REQUIREMENT: The required output consists solely of the lines from the top of the listing through the line containing "destruct IH as (l1 & l2 & -> & H1 & H2).", transcribed exactly.

DATA:
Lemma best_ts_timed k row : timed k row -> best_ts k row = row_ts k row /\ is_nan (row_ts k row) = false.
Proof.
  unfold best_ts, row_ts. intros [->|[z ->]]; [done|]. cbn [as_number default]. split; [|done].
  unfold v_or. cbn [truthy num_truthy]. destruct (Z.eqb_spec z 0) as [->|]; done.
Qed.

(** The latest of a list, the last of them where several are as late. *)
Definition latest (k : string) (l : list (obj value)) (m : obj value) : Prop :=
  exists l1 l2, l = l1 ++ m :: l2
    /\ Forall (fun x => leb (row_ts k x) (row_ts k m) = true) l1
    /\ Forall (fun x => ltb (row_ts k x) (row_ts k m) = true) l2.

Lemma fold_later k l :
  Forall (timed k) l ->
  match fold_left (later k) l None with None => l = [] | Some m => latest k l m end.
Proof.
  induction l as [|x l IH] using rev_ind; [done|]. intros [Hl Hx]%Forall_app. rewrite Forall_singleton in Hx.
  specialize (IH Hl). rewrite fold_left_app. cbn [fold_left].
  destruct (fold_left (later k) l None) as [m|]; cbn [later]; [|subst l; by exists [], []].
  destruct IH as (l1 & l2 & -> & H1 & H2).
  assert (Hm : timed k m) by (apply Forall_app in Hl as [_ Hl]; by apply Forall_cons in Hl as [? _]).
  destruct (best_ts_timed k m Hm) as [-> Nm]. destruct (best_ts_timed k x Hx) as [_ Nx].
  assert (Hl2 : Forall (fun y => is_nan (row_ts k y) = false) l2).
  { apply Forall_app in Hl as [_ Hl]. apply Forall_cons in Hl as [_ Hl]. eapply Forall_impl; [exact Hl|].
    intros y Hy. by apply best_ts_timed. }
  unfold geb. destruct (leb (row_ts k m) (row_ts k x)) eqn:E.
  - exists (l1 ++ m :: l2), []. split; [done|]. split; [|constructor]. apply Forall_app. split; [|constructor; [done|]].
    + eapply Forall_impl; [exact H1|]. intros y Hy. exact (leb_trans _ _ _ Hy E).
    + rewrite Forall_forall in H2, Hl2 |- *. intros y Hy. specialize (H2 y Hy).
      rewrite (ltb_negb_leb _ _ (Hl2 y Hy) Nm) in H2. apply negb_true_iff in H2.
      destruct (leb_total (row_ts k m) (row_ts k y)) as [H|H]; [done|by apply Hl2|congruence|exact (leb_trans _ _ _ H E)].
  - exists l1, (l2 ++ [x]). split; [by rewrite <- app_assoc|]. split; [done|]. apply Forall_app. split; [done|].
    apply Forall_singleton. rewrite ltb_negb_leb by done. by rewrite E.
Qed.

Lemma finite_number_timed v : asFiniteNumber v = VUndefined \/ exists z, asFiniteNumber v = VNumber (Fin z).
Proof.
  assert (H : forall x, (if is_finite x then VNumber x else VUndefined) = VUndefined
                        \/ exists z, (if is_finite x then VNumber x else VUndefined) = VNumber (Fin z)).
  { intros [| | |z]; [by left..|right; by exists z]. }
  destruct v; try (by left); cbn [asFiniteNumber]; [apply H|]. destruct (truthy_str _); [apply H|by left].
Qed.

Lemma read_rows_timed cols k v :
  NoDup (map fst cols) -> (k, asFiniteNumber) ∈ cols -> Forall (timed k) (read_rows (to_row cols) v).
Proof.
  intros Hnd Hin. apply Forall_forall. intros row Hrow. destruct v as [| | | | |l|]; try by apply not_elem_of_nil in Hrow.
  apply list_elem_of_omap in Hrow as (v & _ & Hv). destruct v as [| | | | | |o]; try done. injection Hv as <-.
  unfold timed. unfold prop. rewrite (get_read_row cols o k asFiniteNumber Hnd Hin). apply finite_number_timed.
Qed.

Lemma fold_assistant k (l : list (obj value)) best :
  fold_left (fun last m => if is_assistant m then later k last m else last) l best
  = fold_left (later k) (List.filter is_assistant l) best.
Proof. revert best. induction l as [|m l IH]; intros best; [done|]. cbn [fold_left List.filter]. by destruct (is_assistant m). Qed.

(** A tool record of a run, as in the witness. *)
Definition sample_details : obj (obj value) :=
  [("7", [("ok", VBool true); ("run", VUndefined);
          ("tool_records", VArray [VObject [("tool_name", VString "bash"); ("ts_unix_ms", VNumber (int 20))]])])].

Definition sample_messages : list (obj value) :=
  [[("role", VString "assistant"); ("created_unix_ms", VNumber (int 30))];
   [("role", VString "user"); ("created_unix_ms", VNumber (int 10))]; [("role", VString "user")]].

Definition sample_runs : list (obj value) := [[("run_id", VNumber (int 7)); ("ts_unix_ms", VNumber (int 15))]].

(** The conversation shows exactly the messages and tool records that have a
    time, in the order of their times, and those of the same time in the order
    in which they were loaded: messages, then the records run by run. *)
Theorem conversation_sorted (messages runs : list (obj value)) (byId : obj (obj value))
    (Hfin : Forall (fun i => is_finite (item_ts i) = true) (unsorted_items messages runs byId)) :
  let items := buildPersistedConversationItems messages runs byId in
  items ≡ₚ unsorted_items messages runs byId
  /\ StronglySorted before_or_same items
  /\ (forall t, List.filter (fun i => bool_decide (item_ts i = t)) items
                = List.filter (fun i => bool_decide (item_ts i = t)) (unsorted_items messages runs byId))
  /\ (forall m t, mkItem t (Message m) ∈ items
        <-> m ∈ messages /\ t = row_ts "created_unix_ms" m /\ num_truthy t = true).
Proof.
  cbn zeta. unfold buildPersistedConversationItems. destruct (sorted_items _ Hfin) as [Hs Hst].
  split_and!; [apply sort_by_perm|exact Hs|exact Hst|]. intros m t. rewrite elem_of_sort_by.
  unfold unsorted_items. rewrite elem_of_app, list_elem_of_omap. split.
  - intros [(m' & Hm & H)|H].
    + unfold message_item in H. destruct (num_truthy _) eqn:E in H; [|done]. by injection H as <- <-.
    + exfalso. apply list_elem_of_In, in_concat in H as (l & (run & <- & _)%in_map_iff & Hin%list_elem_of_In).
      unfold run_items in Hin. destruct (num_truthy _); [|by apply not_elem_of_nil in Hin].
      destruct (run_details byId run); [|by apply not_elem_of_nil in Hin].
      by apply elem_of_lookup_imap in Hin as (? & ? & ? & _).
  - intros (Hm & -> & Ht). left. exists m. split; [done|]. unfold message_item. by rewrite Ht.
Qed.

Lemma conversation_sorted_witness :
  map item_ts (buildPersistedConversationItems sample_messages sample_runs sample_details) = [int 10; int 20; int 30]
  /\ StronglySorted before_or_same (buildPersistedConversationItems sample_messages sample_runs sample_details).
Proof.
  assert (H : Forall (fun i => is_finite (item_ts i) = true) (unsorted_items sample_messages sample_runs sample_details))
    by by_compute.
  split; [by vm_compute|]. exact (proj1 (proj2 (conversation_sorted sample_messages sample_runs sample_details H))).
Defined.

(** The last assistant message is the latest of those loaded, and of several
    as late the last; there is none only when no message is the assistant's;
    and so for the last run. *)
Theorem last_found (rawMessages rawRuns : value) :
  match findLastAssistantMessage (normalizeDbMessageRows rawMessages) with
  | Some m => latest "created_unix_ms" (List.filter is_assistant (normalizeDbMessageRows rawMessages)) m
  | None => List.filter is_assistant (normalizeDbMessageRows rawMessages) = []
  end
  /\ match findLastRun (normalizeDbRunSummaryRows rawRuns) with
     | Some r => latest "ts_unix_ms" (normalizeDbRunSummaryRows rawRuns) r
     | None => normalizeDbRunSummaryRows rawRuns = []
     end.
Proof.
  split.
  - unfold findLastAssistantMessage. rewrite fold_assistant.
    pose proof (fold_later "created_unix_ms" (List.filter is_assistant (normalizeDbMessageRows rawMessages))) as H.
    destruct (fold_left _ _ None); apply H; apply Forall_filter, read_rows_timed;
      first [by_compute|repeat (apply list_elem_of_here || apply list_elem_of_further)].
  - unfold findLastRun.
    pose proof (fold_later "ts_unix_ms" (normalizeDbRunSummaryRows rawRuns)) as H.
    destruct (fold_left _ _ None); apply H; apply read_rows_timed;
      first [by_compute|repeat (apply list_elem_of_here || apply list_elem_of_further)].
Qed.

REPLY TO THE EXERCISE:
Lemma best_ts_timed k row : timed k row -> best_ts k row = row_ts k row /\ is_nan (row_ts k row) = false.
Proof.
  unfold best_ts, row_ts. intros [->|[z ->]]; [done|]. cbn [as_number default]. split; [|done].
  unfold v_or. cbn [truthy num_truthy]. destruct (Z.eqb_spec z 0) as [->|]; done.
Qed.

(** The latest of a list, the last of them where several are as late. *)
Definition latest (k : string) (l : list (obj value)) (m : obj value) : Prop :=
  exists l1 l2, l = l1 ++ m :: l2
    /\ Forall (fun x => leb (row_ts k x) (row_ts k m) = true) l1
    /\ Forall (fun x => ltb (row_ts k x) (row_ts k m) = true) l2.

Lemma fold_later k l :
  Forall (timed k) l ->
  match fold_left (later k) l None with None => l = [] | Some m => latest k l m end.
Proof.
  induction l as [|x l IH] using rev_ind; [done|]. intros [Hl Hx]%Forall_app. rewrite Forall_singleton in Hx.
  specialize (IH Hl). rewrite fold_left_app. cbn [fold_left].
  destruct (fold_left (later k) l None) as [m|]; cbn [later]; [|subst l; by exists [], []].
  destruct IH as (l1 & l2 & -> & H1 & H2).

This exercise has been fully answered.